In my mind, I see Mom as she was that morning, standing by the kitchen counter, one hand on her cane. Red December blew up the mall. Did they hit other targets, too? Targets closer to home? I wish there was some way to know.

“Hope they're okay,” I whisper. She touches my shoulder and I feel my eyes well up. Good thing she can't see my face. Time to change the subject. “What about your parents?”

She grunts. “You've met them. What's left to say?”

“The two-houses thing is pretty interesting.”

“Weird, you mean. But it works, I guess.”

“How old were you when they got divorced?”

“They were never married, actually.” She moves in front of me again. “They liked each other enough at some point, but decided they were better off living as neighbors instead of like normal people. From what they've told me—which isn't much—having a kid was a matter of logic. Necessity. They're both only-children. It was important to them to keep their DNA chains around. So here I am.” She laughs. “The archive.”

“Wow. That's really…”

“Weird. I make it sound worse than it is. I mean, they're fine. They love me. They don't beat me or anything.” She gasps, and a hand flies to her mouth. “I'm so sorry.”

It takes me a second to make the connection. “It's okay. It's the other Danny you'd be apologizing to.” What's crazy is I'd pretty much forgotten about the foster family. “So, how's it look?”

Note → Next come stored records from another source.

(* ===== verification/MergeTheorems.v ===== *)
(** * Native merge admission: theorems

    [_validate_snapshot] collects no reason exactly for the snapshots that the
    declarative [snapshot_ok] describes; a merge is admitted exactly when it is
    [merge_ok]; what is admitted is what was enqueued; and a race with an external
    event has one outcome.

    ** Native merge admission: a concrete merge

    A snapshot that is enqueued and, two minutes later, merged, with the theorems
    of [MergeTheorems] at that merge. *)
From Stdlib Require Import SpecFloat Ascii String.
From Stdlib Require Import Ascii String.
From S2P Require Import Prelude Sha256 Json JsonText Canonical JsonSpec JsonFacts CanonicalFacts PyStr PyConv TextFacts.
From S2P Require Import AcceptanceTheorems CheckTheorems Lifecycle ControlData ControlDemo MergeAdmission.

(** ** Lists of reasons *)

Lemma reason_if_nil b reason : reason_if b reason = [] <-> b = false.
Proof. by destruct b. Qed.

(** ** What a good snapshot is *)

Section Merge.
Context `{Rfc8785} `{Datetime} `{DatetimeText} `{Unicode}.
Variable e : merge_env.

Section Judged.
Variable j : judgement.
Variable s : MergeSnapshot.
Implicit Types (now boundary observed : Z) (exact : string).

(** A check of the merge group, seen from the queue or from the merge. *)
Definition group_check_ok now observed (c : RequiredCheck) : Prop :=
  match ju_enqueue j with
  | Some (enqueue_digest, enqueued_at) =>
      rc_enqueue_digest c = enqueue_digest /\ rc_status c = "SUCCESS"%string /\
      exists enqueued, _time enqueued_at = Ok enqueued /\ enqueued <= observed
  | None => rc_status c ∈ ["PENDING"; "IN_PROGRESS"; "SUCCESS"]%string
  end /\
  exists window, timedelta_seconds (ju_queue_timeout_seconds j) = Ok window /\ now - observed <= window.

(** A required check: on the exact head and inputs, observed by now, and green. *)
Definition check_ok now exact (c : RequiredCheck) : Prop :=
  rc_subject_sha c = ms_pr_head_sha s /\ rc_input_digest c = exact /\
  exists observed, _time (rc_observed_at c) = Ok observed /\ observed <= now /\
    (rc_event c = "pull_request"%string /\ rc_status c = "SUCCESS"%string
     \/ rc_event c = "merge_group"%string /\ group_check_ok now observed c).

(** A trusted source attests all of its findings, recently, and until now. *)
Definition inventory_ok boundary now (source authority : string) : Prop :=
  exists digests i observed expires clock,
    Forall2 (fun f d => canonical_digest (finding_authentication_payload f) = Ok d) (exact_findings s source) digests /\
    i ∈ ms_finding_inventories s /\ fi_source i = source /\ fi_subject_sha i = ms_pr_head_sha s /\
    fi_finding_digests i = sorted_str digests /\
    fi_high_watermark_digest i = ms_finding_high_watermark_digest s /\ is_sha256 (fi_high_watermark_digest i) = true /\
    fi_source_authority_digest i = authority /\
    is_sha256 (fi_authentication_evidence_digest i) = true /\
    authenticates (finding_inventory_authenticator e) source authority (finding_inventory_authentication_payload i)
      (fi_authentication_evidence_digest i) = true /\
    _time (fi_observed_at i) = Ok observed /\ _time (fi_expires_at i) = Ok expires /\
    boundary < observed /\ observed <= now <= expires /\ expires - observed <= 5 * 60 * 1000000 /\
    trusted_clock e = Some {| tz_aware := true; micros := clock |} /\ observed <= clock <= expires.

(** A formal approval of the exact head, after the boundary and by now. *)
Definition approval_ok boundary now (r : FormalReview) : Prop :=
  counts s "APPROVED" r = true /\ exists submitted, _time (fr_submitted_at r) = Ok submitted /\ boundary < submitted <= now.

Record snapshot_ok boundary now exact : Prop := {
  so_head : is_git_sha (ms_pr_head_sha s) = true /\ is_git_sha (ms_protected_base_sha s) = true;
  so_digests : forall d, d ∈ digest_fields s -> is_sha256 d = true;
  so_rules : ms_repository_rules_digest s = gp_repository_rules_digest (ju_policy j);
  so_required : ms_required_check_names s = gp_required_check_names (ju_policy j);
  so_queue : ms_merge_queue_enforced s = true /\ ms_bypass_used s = false;
  so_classified : ms_pending_unclassified_findings s = 0;
  so_sources : trusted_finding_sources e <> [] /\ NoDup (map fi_source (ms_finding_inventories s)) /\
    forall source, source ∈ map fi_source (ms_finding_inventories s) <-> source ∈ map fst (trusted_finding_sources e);
  so_inventories : forall source authority, (source, authority) ∈ trusted_finding_sources e ->
    inventory_ok boundary now source authority;
  so_findings : forall f, f ∈ ms_findings s -> _finding_authenticated e f = true /\
    (bf_subject_sha f = ms_pr_head_sha s -> _blocking_finding e f = false);
  so_no_changes : forall r, r ∈ ms_reviews s -> counts s "CHANGES_REQUESTED" r = false;
  so_times : forall r, r ∈ ms_reviews s -> counts s "APPROVED" r = true -> is_ok (_time (fr_submitted_at r)) = true;
  so_approval : exists r, r ∈ ms_reviews s /\ approval_ok boundary now r;
  so_names : NoDup (map rc_name (ms_checks s));
  so_checks : forall name, name ∈ gp_required_check_names (ju_policy j) ->
    exists c, c ∈ ms_checks s /\ rc_name c = name /\ check_ok now exact c
}.

(** ** The reasons, one by one *)

Lemma form_reasons_nil :
  form_reasons e j s = [] <->
  (is_git_sha (ms_pr_head_sha s) = true /\ is_git_sha (ms_protected_base_sha s) = true) /\
  (forall d, d ∈ digest_fields s -> is_sha256 d = true) /\
  ms_repository_rules_digest s = gp_repository_rules_digest (ju_policy j) /\
  ms_required_check_names s = gp_required_check_names (ju_policy j) /\
  (ms_merge_queue_enforced s = true /\ ms_bypass_used s = false) /\
  ms_pending_unclassified_findings s = 0 /\
  (trusted_finding_sources e <> [] /\ NoDup (map fi_source (ms_finding_inventories s)) /\
   forall source, source ∈ map fi_source (ms_finding_inventories s) <-> source ∈ map fst (trusted_finding_sources e)).
Proof.
  unfold form_reasons. rewrite !app_nil, !reason_if_nil, !orb_false_iff, !negb_false_iff, !andb_true_iff.
  rewrite !existsb_false, !forallb_true, !bool_decide_eq_true, bool_decide_eq_false, String.eqb_eq, Z.eqb_eq.
  setoid_rewrite negb_false_iff. setoid_rewrite str_in_elem.
  assert (map fst (trusted_finding_sources e) = [] <-> trusted_finding_sources e = []) as -> by (by destruct (trusted_finding_sources e)).
  naive_solver.
Qed.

She sweeps my bangs to one side and then back. “Bizarre.”

“Bizarre, but better?”

“Getting there.” She steps around behind me again and combs through what's left of The Hair. “Actually…Hang on.”

She rushes off and returns just as quickly with a container of green goop, which she slicks through my hair.

“So, if I'm here, who took my place there?” I try to picture some other me, living in my house, sleeping in my bed. “They'd notice if he's different, right?”

“You're different than the other Danny.”

“My parents must be totally freaked-out.”

“Your girlfriend, too.”

“No girlfriend.” I look at her out the corner of my eye. “Boyfriend?”

She scoffs. “As if.” Then circles around to my right side. Her voice goes quiet. “Tell me about her.”

“Who?”

“Eevee Solomon.”

I exhale, choosing what to say. “Her hair is long and dark, like yours. Same eyes. Same smile.” What I don't say: great kisser, legs impossibly long. I close my eyes, reliving that night again in my mind. “I hardly know her, but when I met her, it's like I wanted time to stop.”

I feel a hand on my shoulder and open my eyes. She's looking at me intently, her hair falling around her face. I reach up, tuck one side behind her ear, let my fingers touch her jaw. Her lips part and a smile tugs the corner of her mouth.

Then she blinks and inhales. Lifts her hand from my shoulder. “I…” Her voice cracks. She steps back, sets the scissors on the counter and walks toward the door.

“Eevee, wait.”

She doesn't stop, though. Doesn't even turn. The door closes and she's gone.